→ Work request: Beginning at the top of the listing, repeat each line exactly until the line with "eexists. split; [f_equal;" has been repeated too.

→ Data records:
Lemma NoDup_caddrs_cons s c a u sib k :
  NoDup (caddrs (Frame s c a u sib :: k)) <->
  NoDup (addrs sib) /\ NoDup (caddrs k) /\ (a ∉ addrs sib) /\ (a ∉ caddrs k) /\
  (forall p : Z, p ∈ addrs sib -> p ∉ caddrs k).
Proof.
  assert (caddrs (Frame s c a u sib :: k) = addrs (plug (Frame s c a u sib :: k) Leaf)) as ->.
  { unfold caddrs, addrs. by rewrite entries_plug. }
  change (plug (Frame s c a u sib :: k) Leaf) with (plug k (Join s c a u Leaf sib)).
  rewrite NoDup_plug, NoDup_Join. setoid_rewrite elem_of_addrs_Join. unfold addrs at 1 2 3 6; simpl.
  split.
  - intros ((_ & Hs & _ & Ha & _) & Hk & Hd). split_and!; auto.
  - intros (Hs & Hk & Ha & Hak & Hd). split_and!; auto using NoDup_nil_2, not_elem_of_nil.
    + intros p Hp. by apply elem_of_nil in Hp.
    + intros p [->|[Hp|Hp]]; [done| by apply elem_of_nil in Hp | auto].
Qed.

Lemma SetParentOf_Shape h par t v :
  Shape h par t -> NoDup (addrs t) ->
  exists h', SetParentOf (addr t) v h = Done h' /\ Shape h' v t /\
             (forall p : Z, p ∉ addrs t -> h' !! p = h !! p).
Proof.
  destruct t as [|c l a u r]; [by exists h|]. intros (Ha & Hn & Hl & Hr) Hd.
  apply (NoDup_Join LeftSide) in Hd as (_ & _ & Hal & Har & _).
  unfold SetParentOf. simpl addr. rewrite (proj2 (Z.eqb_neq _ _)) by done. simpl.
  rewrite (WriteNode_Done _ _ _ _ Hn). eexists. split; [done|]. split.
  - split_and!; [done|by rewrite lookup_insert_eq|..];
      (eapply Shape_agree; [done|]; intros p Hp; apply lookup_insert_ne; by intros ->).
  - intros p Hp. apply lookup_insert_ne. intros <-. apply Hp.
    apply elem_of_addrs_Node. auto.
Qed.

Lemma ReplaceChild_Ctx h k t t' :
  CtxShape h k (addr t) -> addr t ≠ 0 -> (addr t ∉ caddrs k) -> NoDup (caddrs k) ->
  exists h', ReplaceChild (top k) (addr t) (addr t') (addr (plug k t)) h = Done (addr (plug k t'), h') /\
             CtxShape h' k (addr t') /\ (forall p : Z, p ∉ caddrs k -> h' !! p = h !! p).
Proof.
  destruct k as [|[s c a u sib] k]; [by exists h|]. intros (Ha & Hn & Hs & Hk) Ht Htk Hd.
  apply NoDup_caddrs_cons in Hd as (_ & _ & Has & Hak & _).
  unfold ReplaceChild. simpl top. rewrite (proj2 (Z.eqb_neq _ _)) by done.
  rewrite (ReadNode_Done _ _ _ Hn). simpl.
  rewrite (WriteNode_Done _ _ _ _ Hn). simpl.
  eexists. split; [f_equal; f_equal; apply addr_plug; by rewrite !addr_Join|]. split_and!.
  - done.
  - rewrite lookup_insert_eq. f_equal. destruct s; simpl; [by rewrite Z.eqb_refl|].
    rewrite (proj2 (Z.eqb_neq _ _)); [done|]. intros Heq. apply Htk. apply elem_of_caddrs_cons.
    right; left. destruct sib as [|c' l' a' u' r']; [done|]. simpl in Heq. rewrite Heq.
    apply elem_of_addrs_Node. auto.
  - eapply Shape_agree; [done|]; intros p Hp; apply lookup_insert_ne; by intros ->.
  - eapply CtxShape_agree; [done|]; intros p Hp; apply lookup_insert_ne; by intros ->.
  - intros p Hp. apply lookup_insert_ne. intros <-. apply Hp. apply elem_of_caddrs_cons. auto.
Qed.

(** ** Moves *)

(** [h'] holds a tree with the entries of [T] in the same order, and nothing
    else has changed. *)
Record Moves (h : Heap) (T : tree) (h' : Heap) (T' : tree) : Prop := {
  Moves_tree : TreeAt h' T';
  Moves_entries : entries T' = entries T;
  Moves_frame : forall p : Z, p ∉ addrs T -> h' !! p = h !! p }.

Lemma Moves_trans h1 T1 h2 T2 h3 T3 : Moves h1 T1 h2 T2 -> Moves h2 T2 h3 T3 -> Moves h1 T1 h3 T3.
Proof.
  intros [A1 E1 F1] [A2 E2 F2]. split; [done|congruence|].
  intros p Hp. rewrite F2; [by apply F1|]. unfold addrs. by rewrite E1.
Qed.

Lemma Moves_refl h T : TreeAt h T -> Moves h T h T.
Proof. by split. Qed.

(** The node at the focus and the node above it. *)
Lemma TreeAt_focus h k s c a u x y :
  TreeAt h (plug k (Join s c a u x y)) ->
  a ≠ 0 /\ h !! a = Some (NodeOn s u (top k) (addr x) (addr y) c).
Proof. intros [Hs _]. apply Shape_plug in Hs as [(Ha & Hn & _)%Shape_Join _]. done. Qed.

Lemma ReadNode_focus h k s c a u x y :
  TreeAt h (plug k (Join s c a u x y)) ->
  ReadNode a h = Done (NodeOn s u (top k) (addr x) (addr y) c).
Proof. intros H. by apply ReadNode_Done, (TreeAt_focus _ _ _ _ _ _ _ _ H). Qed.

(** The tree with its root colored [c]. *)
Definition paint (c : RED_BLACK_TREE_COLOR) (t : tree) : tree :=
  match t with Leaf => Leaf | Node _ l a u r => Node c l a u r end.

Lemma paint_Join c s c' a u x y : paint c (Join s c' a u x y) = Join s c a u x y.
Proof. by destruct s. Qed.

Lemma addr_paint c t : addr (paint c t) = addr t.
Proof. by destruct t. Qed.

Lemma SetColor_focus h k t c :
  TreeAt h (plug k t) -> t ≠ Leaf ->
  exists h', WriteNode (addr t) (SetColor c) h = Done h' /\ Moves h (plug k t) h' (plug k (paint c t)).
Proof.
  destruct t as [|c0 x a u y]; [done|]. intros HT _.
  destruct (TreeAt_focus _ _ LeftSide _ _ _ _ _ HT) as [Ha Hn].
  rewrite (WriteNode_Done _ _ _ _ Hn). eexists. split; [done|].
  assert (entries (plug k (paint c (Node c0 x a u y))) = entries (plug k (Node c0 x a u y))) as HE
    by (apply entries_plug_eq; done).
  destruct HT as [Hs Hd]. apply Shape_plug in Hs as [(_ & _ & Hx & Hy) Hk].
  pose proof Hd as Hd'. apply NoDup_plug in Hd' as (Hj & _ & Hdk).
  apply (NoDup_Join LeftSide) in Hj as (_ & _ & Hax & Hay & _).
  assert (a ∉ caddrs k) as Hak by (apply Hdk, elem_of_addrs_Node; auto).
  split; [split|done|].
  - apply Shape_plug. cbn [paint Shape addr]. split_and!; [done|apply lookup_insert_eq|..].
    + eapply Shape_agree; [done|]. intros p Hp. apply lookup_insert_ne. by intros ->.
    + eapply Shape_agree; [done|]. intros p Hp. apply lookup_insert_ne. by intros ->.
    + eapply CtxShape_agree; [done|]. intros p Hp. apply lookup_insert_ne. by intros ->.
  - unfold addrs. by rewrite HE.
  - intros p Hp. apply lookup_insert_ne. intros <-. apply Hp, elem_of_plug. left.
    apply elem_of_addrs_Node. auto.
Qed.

→ Solution to this problem:
Lemma NoDup_caddrs_cons s c a u sib k :
  NoDup (caddrs (Frame s c a u sib :: k)) <->
  NoDup (addrs sib) /\ NoDup (caddrs k) /\ (a ∉ addrs sib) /\ (a ∉ caddrs k) /\
  (forall p : Z, p ∈ addrs sib -> p ∉ caddrs k).
Proof.
  assert (caddrs (Frame s c a u sib :: k) = addrs (plug (Frame s c a u sib :: k) Leaf)) as ->.
  { unfold caddrs, addrs. by rewrite entries_plug. }
  change (plug (Frame s c a u sib :: k) Leaf) with (plug k (Join s c a u Leaf sib)).
  rewrite NoDup_plug, NoDup_Join. setoid_rewrite elem_of_addrs_Join. unfold addrs at 1 2 3 6; simpl.
  split.
  - intros ((_ & Hs & _ & Ha & _) & Hk & Hd). split_and!; auto.
  - intros (Hs & Hk & Ha & Hak & Hd). split_and!; auto using NoDup_nil_2, not_elem_of_nil.
    + intros p Hp. by apply elem_of_nil in Hp.
    + intros p [->|[Hp|Hp]]; [done| by apply elem_of_nil in Hp | auto].
Qed.

Lemma SetParentOf_Shape h par t v :
  Shape h par t -> NoDup (addrs t) ->
  exists h', SetParentOf (addr t) v h = Done h' /\ Shape h' v t /\
             (forall p : Z, p ∉ addrs t -> h' !! p = h !! p).
Proof.
  destruct t as [|c l a u r]; [by exists h|]. intros (Ha & Hn & Hl & Hr) Hd.
  apply (NoDup_Join LeftSide) in Hd as (_ & _ & Hal & Har & _).
  unfold SetParentOf. simpl addr. rewrite (proj2 (Z.eqb_neq _ _)) by done. simpl.
  rewrite (WriteNode_Done _ _ _ _ Hn). eexists. split; [done|]. split.
  - split_and!; [done|by rewrite lookup_insert_eq|..];
      (eapply Shape_agree; [done|]; intros p Hp; apply lookup_insert_ne; by intros ->).
  - intros p Hp. apply lookup_insert_ne. intros <-. apply Hp.
    apply elem_of_addrs_Node. auto.
Qed.

Lemma ReplaceChild_Ctx h k t t' :
  CtxShape h k (addr t) -> addr t ≠ 0 -> (addr t ∉ caddrs k) -> NoDup (caddrs k) ->
  exists h', ReplaceChild (top k) (addr t) (addr t') (addr (plug k t)) h = Done (addr (plug k t'), h') /\
             CtxShape h' k (addr t') /\ (forall p : Z, p ∉ caddrs k -> h' !! p = h !! p).
Proof.
  destruct k as [|[s c a u sib] k]; [by exists h|]. intros (Ha & Hn & Hs & Hk) Ht Htk Hd.
  apply NoDup_caddrs_cons in Hd as (_ & _ & Has & Hak & _).
  unfold ReplaceChild. simpl top. rewrite (proj2 (Z.eqb_neq _ _)) by done.
  rewrite (ReadNode_Done _ _ _ Hn). simpl.
  rewrite (WriteNode_Done _ _ _ _ Hn). simpl.
  eexists. split; [f_equal; f_equal; apply addr_plug; by rewrite !addr_Join|]. split_and!.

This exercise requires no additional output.